Tania Cadogan said...

Thanks Peter.

I agree it is so easy to overlook the word TO, or not give it as much importance in a statement as it deserves.

Anonymous said...

When someone begins to tell us what did not happen, what was not said, what was not seen

"but didn't tell the residence that they"
(tells what he "didn't" do after the word "but")

"I went to 1313 Mockingbird Lane to collect the trash"
(went to is the same as leaving?)

Maggie said...
This comment has been removed by a blog administrator.
Tania Cadogan said...

Off topic

LAS VEGAS – Prosecutors have dropped their case against a California pastor who was suspected of punching a man in a Las Vegas parking lot tussle, leading to the man's death six months later.

The Clark County district attorney's office announced Friday that it will not seek a grand jury indictment against Robert Lynn Cox, 35, in the death of Link Ellingson, 55. Prosecutors said it would be too difficult to disprove Cox's claims of self-defense.

"I started to weep and held my children," Cox said Friday about hearing the news, adding that he hopes he and his wife can restart adoption proceedings that were on hold because of the case.
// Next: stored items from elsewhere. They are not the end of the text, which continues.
Lemma tells_inactive ev m l f : (∀ s, ev_out ev m s = [f s]) →
  tells ev m AGPS_NOTIFICATION_TYPE_FOR_INACTIVE_SUBSCRIBERS l = f <$> a_inactive l.
Proof.
  intros E. unfold tells. rewrite (bind_singleton f) by done. f_equal. unfold a_inactive, active. cbn.
  apply list_filter_iff. intros s. by destruct (mIsInactive s).
Qed.

Lemma tells_all ev m l f : (∀ s, ev_out ev m s = [f s]) →
  tells ev m AGPS_NOTIFICATION_TYPE_FOR_ALL_SUBSCRIBERS l = f <$> l.
Proof.
  intros E. unfold tells. rewrite (bind_singleton f) by done. f_equal. apply filter_all. by apply Forall_true.
Qed.

Lemma keep_all l : keep true AGPS_NOTIFICATION_TYPE_FOR_ALL_SUBSCRIBERS l = [].
Proof. apply filter_none. by apply Forall_true. Qed.

Lemma keep_inactive l : keep true AGPS_NOTIFICATION_TYPE_FOR_INACTIVE_SUBSCRIBERS l = a_active l.
Proof. unfold keep, a_active, active. cbn. apply list_filter_iff. intros s. by destruct (mIsInactive s). Qed.

Lemma spec_subscribe n F p s am :
  F !! p = Some s → a_state am ≠ AGPS_STATE_INVALID →
  spec n F (Some p) (processAgpsEvent n AGPS_EVENT_SUBSCRIBE) tt am (a_subscribe s am).1 (a_subscribe s am).2.
Proof.
  intros Hp Hst. apply spec_this. intros m -> -> _ _ _ _ _ _. unfold a_subscribe.
  pose proof (spec_add n F (Some p) am p s Hp) as Hadd. destruct (a_state am) eqn:Es; cbn [fst snd]; try done.
  - eapply spec_bind0; [exact Hadd|]. rewrite <-(app_nil_r [_]).
    eapply spec_bind; [apply (spec_conn _ _ _ true (a_set AGPS_STATE_RELEASED (a_add s (a_subs am)) am))|].
    apply (spec_transition _ _ _ _ (a_set AGPS_STATE_RELEASED (a_add s (a_subs am)) am)).
  - rewrite <-(app_nil_r [_]). eapply spec_bind; [by apply (spec_notify _ _ _ _ AGPS_EVENT_GRANTED)|exact Hadd].
Qed.

Lemma spec_granted n F c am :
  spec n F c (processAgpsEvent n AGPS_EVENT_GRANTED) tt am (a_granted am).1 (a_granted am).2.
Proof.
  apply spec_this. intros m -> _ _ _ _ _ _ _. unfold a_granted. destruct (a_state am) eqn:Es; cbn [fst snd]; try apply spec_ret.
  eapply spec_bind0; [apply spec_transition|].
  rewrite <-(tells_active AGPS_EVENT_GRANTED (a_set AGPS_STATE_ACQUIRED (a_subs am) am)) by done.
  apply (spec_notifyAll n F c AGPS_EVENT_GRANTED false _ (a_set AGPS_STATE_ACQUIRED (a_subs am) am)).
Qed.

Lemma spec_releasing_done n F c am :
  spec n F c (releasing_done n) tt am (a_releasing_done am).1 (a_releasing_done am).2.
Proof.
  unfold releasing_done, a_releasing_done.
  pose proof (spec_notifyAll n F c AGPS_EVENT_RELEASED true AGPS_NOTIFICATION_TYPE_FOR_INACTIVE_SUBSCRIBERS am) as Hn.
  rewrite (tells_inactive _ _ _ a_close), keep_inactive in Hn by done.
  assert (a_active (a_active (a_subs am)) = a_active (a_subs am)) as Hidem by (unfold a_active; rewrite list_filter_filter; apply list_filter_iff; naive_solver).
  destruct (decide (a_active (a_subs am) = [])) as [He|He]; cbn [fst snd].
  - rewrite <-(app_nil_r (_ <$> _)). eapply spec_bind; [exact Hn|]. eapply spec_bind0; [apply spec_anyActive|].
    cbn [a_subs a_set]. rewrite Hidem, He. apply (spec_transition _ _ _ _ (a_set (a_state am) [] am)).
  - eapply spec_bind; [exact Hn|]. eapply spec_bind0; [apply spec_anyActive|].
    cbn [a_subs a_set]. rewrite Hidem, bool_decide_eq_false_2 by done. cbn [negb].
    eapply spec_bind0; [apply spec_transition|].
    apply (spec_conn _ _ _ true (a_set AGPS_STATE_PENDING (a_active (a_subs am)) am)).
Qed.

Lemma spec_released n F c am :
  spec n F c (processAgpsEvent n AGPS_EVENT_RELEASED) tt am (a_released am).1 (a_released am).2.
Proof.
  apply spec_this. intros m -> _ _ _ _ _ _ _. unfold a_released.
  destruct (a_state am) eqn:Es; cbn [fst snd]; try apply spec_ret; [|apply spec_releasing_done].
  eapply spec_bind0; [apply spec_transition|].
  pose proof (spec_notifyAll n F c AGPS_EVENT_RELEASED true AGPS_NOTIFICATION_TYPE_FOR_ALL_SUBSCRIBERS
                (a_set AGPS_STATE_RELEASED (a_subs am) am)) as Hn.
  by rewrite (tells_all _ _ _ a_close), keep_all in Hn.
Qed.

Lemma spec_denied n F c am :
  spec n F c (processAgpsEvent n AGPS_EVENT_DENIED) tt am (a_denied am).1 (a_denied am).2.
Proof.
  apply spec_this. intros m -> _ _ _ _ _ _ _. unfold a_denied.
  destruct (a_state am) eqn:Es; cbn [fst snd]; try apply spec_ret; [|apply spec_releasing_done].
  eapply spec_bind0; [apply spec_transition|].
  pose proof (spec_notifyAll n F c AGPS_EVENT_DENIED true AGPS_NOTIFICATION_TYPE_FOR_ALL_SUBSCRIBERS
                (a_set AGPS_STATE_RELEASED (a_subs am) am)) as Hn.
  by rewrite (tells_all _ _ _ (a_open 0 am)), keep_all in Hn.
Qed.

(** Unsubscribing the subscriber at a given place of the list. *)
Lemma inactivate_insert h i s ls :
  NoDup (mConnHandle <$> ls) → ls !! i = Some s → mConnHandle s = h →
  inactivate h <$> ls =
  <[i := Subscriber (mConnHandle s) (mWaitForCloseComplete s) true (sub_mApnTypeMask s)]> ls.
Proof.
  intros Hnd Hi Hh. apply list_eq. intros j. rewrite list_lookup_fmap. unfold inactivate.
  destruct (decide (i = j)) as [<-|Hij].
  - rewrite Hi, list_lookup_insert_eq by (by eapply lookup_lt_Some). cbn. by rewrite bool_decide_eq_true_2.
  - rewrite list_lookup_insert_ne by done. destruct (ls !! j) as [t|] eqn:Hj; [|done]. cbn.
    rewrite bool_decide_eq_false_2; [done|]. intros Ht. apply Hij.
    eapply (NoDup_lookup _ i j); [exact Hnd|by rewrite list_lookup_fmap, Hi|rewrite list_lookup_fmap, Hj; cbn; congruence].
Qed.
He said it felt "like a weight was lifted."

The deadly encounter outside the Four Kegs Pub happened the night of June 13, 2013, while Cox, his family and some interns from Place of Refuge church in Manteca, California, were in Las Vegas for community service and ministry activities with a partner church.

Cox, who said he doesn't drink but wanted to try the pub's famed stromboli after it was featured on the Food Network, said he and other group members were in the parking lot when Ellingson approached them aggressively and assaulted them. Ellingson's reason was unclear.

Witness Kelli Lane told KTXL-TV, "He (Ellingson) said, 'Hey girlfriend, you want to "F'' with me?' and Rob was immediately like, 'Oh my gosh, no,' backed up, 'I have kids here,' said no. And the man said, 'Well I'm coming to "F'' with you.'"

Cox said he was trying to restrain Ellingson when they fell to the ground and Ellingson hit his head.

Police said Cox initially noted he broke a finger and told investigators he punched Ellingson, but he changed his story afterward. Surveillance video showed Ellingson falling to the ground, but the men stepped out of the frame before the fall, according to a police report.

The badly injured Ellingson was not able to offer a coherent explanation of the encounter, according to his wife, but was shown a photo of Cox at one point and uttered the words, "He's trouble."

Marie Ellingson, who wasn't at the scene, described "a wonderful husband" who rescued animals, attended church with her and was the "most giving guy I've ever had in my life." Some of the things he's accused of saying, she said, "are not even in his vocabulary."

She said she had to watch her once-gregarious husband suffer through brain surgeries, debilitating strokes and a coma before he died of hemorrhaging just before Christmas.

"We gave it our best to get justice for Link," she said, adding that she plans to pursue a civil lawsuit. "Things just don't always turn out the way we think they should."

Cox's lawyers said they expected their client would be acquitted.

"We knew Rob was innocent all along," said attorney Frank Cofer III. "There was just no evidence that Rob was guilty of any crime."

Nic said...

"To" (because) is frequently a 747 flying over my head. My problem is that I need to slow my reading down and stop skimming!

john said...

If the adjectivian moleculer pronoun objective is"it"deduce "self explanatory flaws".

Sus said...

This is a good lesson. I never thought of looking for the word "to". Thanks.